WHAT YOU NEED TO DO: Restate the whole of the data verbatim, omitting nothing.

PROVIDED DATA:
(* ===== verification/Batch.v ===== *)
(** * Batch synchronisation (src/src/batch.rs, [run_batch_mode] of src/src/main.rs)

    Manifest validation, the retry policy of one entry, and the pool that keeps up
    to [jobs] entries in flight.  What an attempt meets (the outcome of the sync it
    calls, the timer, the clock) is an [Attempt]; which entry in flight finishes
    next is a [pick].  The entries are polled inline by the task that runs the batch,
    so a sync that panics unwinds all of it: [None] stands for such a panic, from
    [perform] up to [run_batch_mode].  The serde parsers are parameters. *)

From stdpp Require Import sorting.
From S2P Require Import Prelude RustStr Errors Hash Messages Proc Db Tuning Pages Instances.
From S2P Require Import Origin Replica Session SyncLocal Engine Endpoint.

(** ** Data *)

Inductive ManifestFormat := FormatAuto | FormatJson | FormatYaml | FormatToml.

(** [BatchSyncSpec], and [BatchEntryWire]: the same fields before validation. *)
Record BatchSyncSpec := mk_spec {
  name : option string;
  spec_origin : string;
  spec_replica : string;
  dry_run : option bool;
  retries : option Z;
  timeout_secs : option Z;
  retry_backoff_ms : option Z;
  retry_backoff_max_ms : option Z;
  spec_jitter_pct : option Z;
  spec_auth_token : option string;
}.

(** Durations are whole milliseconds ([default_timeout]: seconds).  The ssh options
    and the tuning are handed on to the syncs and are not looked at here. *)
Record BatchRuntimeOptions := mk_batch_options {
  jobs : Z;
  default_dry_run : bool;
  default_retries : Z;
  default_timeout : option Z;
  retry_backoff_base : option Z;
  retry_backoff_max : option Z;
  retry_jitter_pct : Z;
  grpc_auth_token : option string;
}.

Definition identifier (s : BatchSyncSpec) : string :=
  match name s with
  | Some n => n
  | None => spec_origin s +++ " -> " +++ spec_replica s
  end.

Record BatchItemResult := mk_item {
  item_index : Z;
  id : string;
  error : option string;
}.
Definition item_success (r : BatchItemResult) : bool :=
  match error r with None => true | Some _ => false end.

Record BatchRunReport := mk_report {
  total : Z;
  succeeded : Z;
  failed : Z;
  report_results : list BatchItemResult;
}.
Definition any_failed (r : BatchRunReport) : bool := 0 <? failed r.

EXERCISE SOLUTION:
(* ===== verification/Batch.v ===== *)
(** * Batch synchronisation (src/src/batch.rs, [run_batch_mode] of src/src/main.rs)

    Manifest validation, the retry policy of one entry, and the pool that keeps up
    to [jobs] entries in flight.  What an attempt meets (the outcome of the sync it
    calls, the timer, the clock) is an [Attempt]; which entry in flight finishes
    next is a [pick].  The entries are polled inline by the task that runs the batch,
    so a sync that panics unwinds all of it: [None] stands for such a panic, from
    [perform] up to [run_batch_mode].  The serde parsers are parameters. *)

From stdpp Require Import sorting.
From S2P Require Import Prelude RustStr Errors Hash Messages Proc Db Tuning Pages Instances.
From S2P Require Import Origin Replica Session SyncLocal Engine Endpoint.

(** ** Data *)

Inductive ManifestFormat := FormatAuto | FormatJson | FormatYaml | FormatToml.

(** [BatchSyncSpec], and [BatchEntryWire]: the same fields before validation. *)
Record BatchSyncSpec := mk_spec {
  name : option string;
  spec_origin : string;
  spec_replica : string;
  dry_run : option bool;
  retries : option Z;
  timeout_secs : option Z;
  retry_backoff_ms : option Z;
  retry_backoff_max_ms : option Z;
  spec_jitter_pct : option Z;
  spec_auth_token : option string;
}.

(** Durations are whole milliseconds ([default_timeout]: seconds).  The ssh options
    and the tuning are handed on to the syncs and are not looked at here. *)
Record BatchRuntimeOptions := mk_batch_options {
  jobs : Z;
  default_dry_run : bool;
  default_retries : Z;
  default_timeout : option Z;
  retry_backoff_base : option Z;
  retry_backoff_max : option Z;
  retry_jitter_pct : Z;
  grpc_auth_token : option string;
}.

Definition identifier (s : BatchSyncSpec) : string :=
  match name s with
  | Some n => n
  | None => spec_origin s +++ " -> " +++ spec_replica s
  end.

Record BatchItemResult := mk_item {
  item_index : Z;
  id : string;
  error : option string;
}.
Definition item_success (r : BatchItemResult) : bool :=
  match error r with None => true | Some _ => false end.

Record BatchRunReport := mk_report {
  total : Z;
  succeeded : Z;
  failed : Z;
  report_results : list BatchItemResult;
}.
Definition any_failed (r : BatchRunReport) : bool := 0 <? failed r.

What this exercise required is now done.